**What you will do:**
Write out the listing again, exactly as it appears below.

=== Section Start ===

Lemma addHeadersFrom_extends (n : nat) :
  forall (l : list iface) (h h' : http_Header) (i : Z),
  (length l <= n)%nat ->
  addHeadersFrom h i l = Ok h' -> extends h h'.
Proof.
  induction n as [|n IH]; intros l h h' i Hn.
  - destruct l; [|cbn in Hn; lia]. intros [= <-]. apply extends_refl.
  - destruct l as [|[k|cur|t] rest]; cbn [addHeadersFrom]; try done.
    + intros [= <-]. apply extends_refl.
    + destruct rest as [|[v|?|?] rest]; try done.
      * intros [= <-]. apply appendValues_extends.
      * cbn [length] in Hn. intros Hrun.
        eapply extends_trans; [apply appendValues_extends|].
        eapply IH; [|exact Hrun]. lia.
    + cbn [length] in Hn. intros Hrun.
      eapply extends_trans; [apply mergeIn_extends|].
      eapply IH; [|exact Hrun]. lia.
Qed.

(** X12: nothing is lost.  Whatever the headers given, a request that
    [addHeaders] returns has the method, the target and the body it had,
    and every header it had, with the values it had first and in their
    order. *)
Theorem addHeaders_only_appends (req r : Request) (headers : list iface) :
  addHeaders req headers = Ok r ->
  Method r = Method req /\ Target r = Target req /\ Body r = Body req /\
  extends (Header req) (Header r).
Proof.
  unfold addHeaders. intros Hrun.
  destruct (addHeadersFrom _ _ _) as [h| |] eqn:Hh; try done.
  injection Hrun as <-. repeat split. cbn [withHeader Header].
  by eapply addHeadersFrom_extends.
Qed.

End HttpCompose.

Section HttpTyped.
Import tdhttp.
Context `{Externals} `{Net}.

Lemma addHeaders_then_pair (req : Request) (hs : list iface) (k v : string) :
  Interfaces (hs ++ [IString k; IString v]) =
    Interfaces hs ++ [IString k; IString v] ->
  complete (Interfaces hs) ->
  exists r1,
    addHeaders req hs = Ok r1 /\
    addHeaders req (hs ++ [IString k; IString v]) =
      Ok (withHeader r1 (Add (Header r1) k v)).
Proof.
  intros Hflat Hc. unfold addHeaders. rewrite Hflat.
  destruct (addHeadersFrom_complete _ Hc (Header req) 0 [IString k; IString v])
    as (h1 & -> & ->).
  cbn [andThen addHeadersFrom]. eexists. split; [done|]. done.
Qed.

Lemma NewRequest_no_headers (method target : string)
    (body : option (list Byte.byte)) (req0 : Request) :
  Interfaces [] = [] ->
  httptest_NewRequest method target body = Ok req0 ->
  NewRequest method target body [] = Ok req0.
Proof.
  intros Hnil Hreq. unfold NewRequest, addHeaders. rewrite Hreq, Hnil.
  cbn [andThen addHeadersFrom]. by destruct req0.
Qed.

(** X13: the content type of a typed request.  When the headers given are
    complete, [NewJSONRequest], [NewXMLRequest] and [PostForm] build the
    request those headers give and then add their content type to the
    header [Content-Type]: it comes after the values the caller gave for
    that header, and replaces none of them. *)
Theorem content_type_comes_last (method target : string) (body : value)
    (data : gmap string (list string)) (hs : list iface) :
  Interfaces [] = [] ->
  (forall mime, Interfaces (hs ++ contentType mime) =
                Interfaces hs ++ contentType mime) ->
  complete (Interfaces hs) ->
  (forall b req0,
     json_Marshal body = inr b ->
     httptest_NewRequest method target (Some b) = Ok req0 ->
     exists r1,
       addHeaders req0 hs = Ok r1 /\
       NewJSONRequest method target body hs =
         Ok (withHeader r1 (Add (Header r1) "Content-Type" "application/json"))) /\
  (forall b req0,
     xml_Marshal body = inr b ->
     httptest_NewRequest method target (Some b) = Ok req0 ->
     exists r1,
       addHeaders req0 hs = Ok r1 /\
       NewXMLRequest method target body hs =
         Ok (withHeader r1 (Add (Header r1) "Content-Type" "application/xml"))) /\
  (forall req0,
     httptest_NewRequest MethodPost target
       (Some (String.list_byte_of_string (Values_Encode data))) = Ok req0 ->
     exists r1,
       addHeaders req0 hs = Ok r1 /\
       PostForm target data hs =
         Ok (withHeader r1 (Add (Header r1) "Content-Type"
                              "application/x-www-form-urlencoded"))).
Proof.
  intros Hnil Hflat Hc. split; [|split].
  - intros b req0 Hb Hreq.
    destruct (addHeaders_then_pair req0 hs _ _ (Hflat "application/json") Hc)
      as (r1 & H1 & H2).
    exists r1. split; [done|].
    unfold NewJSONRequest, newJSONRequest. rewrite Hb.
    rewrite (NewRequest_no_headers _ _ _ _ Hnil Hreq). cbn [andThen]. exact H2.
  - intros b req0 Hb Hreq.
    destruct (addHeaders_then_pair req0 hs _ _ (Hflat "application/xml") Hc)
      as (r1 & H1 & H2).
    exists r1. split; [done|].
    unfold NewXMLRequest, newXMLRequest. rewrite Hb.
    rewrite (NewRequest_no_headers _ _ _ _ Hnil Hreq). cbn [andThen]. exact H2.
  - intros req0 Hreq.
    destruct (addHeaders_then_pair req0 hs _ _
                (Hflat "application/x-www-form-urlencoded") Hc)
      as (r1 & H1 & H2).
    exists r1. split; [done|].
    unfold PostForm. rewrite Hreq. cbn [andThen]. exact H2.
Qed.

=== Section End ===

**Answer space:**
Lemma addHeadersFrom_extends (n : nat) :
  forall (l : list iface) (h h' : http_Header) (i : Z),
  (length l <= n)%nat ->
  addHeadersFrom h i l = Ok h' -> extends h h'.
Proof.
  induction n as [|n IH]; intros l h h' i Hn.
  - destruct l; [|cbn in Hn; lia]. intros [= <-]. apply extends_refl.
  - destruct l as [|[k|cur|t] rest]; cbn [addHeadersFrom]; try done.
    + intros [= <-]. apply extends_refl.
    + destruct rest as [|[v|?|?] rest]; try done.
      * intros [= <-]. apply appendValues_extends.
      * cbn [length] in Hn. intros Hrun.
        eapply extends_trans; [apply appendValues_extends|].
        eapply IH; [|exact Hrun]. lia.
    + cbn [length] in Hn. intros Hrun.
      eapply extends_trans; [apply mergeIn_extends|].
      eapply IH; [|exact Hrun]. lia.
Qed.

(** X12: nothing is lost.  Whatever the headers given, a request that
    [addHeaders] returns has the method, the target and the body it had,
    and every header it had, with the values it had first and in their
    order. *)
Theorem addHeaders_only_appends (req r : Request) (headers : list iface) :
  addHeaders req headers = Ok r ->
  Method r = Method req /\ Target r = Target req /\ Body r = Body req /\
  extends (Header req) (Header r).
Proof.
  unfold addHeaders. intros Hrun.
  destruct (addHeadersFrom _ _ _) as [h| |] eqn:Hh; try done.
  injection Hrun as <-. repeat split. cbn [withHeader Header].
  by eapply addHeadersFrom_extends.
Qed.

End HttpCompose.

Section HttpTyped.
Import tdhttp.
Context `{Externals} `{Net}.

Lemma addHeaders_then_pair (req : Request) (hs : list iface) (k v : string) :
  Interfaces (hs ++ [IString k; IString v]) =
    Interfaces hs ++ [IString k; IString v] ->
  complete (Interfaces hs) ->
  exists r1,
    addHeaders req hs = Ok r1 /\
    addHeaders req (hs ++ [IString k; IString v]) =
      Ok (withHeader r1 (Add (Header r1) k v)).
Proof.
  intros Hflat Hc. unfold addHeaders. rewrite Hflat.
  destruct (addHeadersFrom_complete _ Hc (Header req) 0 [IString k; IString v])
    as (h1 & -> & ->).
  cbn [andThen addHeadersFrom]. eexists. split; [done|]. done.
Qed.

Lemma NewRequest_no_headers (method target : string)
    (body : option (list Byte.byte)) (req0 : Request) :
  Interfaces [] = [] ->
  httptest_NewRequest method target body = Ok req0 ->
  NewRequest method target body [] = Ok req0.
Proof.
  intros Hnil Hreq. unfold NewRequest, addHeaders. rewrite Hreq, Hnil.
  cbn [andThen addHeadersFrom]. by destruct req0.
Qed.

(** X13: the content type of a typed request.  When the headers given are
    complete, [NewJSONRequest], [NewXMLRequest] and [PostForm] build the
    request those headers give and then add their content type to the
    header [Content-Type]: it comes after the values the caller gave for
    that header, and replaces none of them. *)
Theorem content_type_comes_last (method target : string) (body : value)
    (data : gmap string (list string)) (hs : list iface) :
  Interfaces [] = [] ->
  (forall mime, Interfaces (hs ++ contentType mime) =
                Interfaces hs ++ contentType mime) ->
  complete (Interfaces hs) ->
  (forall b req0,
     json_Marshal body = inr b ->
     httptest_NewRequest method target (Some b) = Ok req0 ->
     exists r1,
       addHeaders req0 hs = Ok r1 /\
       NewJSONRequest method target body hs =
         Ok (withHeader r1 (Add (Header r1) "Content-Type" "application/json"))) /\
  (forall b req0,
     xml_Marshal body = inr b ->
     httptest_NewRequest method target (Some b) = Ok req0 ->
     exists r1,
       addHeaders req0 hs = Ok r1 /\
       NewXMLRequest method target body hs =
         Ok (withHeader r1 (Add (Header r1) "Content-Type" "application/xml"))) /\
  (forall req0,
     httptest_NewRequest MethodPost target
       (Some (String.list_byte_of_string (Values_Encode data))) = Ok req0 ->
     exists r1,
       addHeaders req0 hs = Ok r1 /\
       PostForm target data hs =
         Ok (withHeader r1 (Add (Header r1) "Content-Type"
                              "application/x-www-form-urlencoded"))).
Proof.
  intros Hnil Hflat Hc. split; [|split].
  - intros b req0 Hb Hreq.
    destruct (addHeaders_then_pair req0 hs _ _ (Hflat "application/json") Hc)
      as (r1 & H1 & H2).
    exists r1. split; [done|].
    unfold NewJSONRequest, newJSONRequest. rewrite Hb.
    rewrite (NewRequest_no_headers _ _ _ _ Hnil Hreq). cbn [andThen]. exact H2.
  - intros b req0 Hb Hreq.
    destruct (addHeaders_then_pair req0 hs _ _ (Hflat "application/xml") Hc)
      as (r1 & H1 & H2).
    exists r1. split; [done|].
    unfold NewXMLRequest, newXMLRequest. rewrite Hb.
    rewrite (NewRequest_no_headers _ _ _ _ Hnil Hreq). cbn [andThen]. exact H2.
  - intros req0 Hreq.
    destruct (addHeaders_then_pair req0 hs _ _
                (Hflat "application/x-www-form-urlencoded") Hc)
      as (r1 & H1 & H2).
    exists r1. split; [done|].
    unfold PostForm. rewrite Hreq. cbn [andThen]. exact H2.
Qed.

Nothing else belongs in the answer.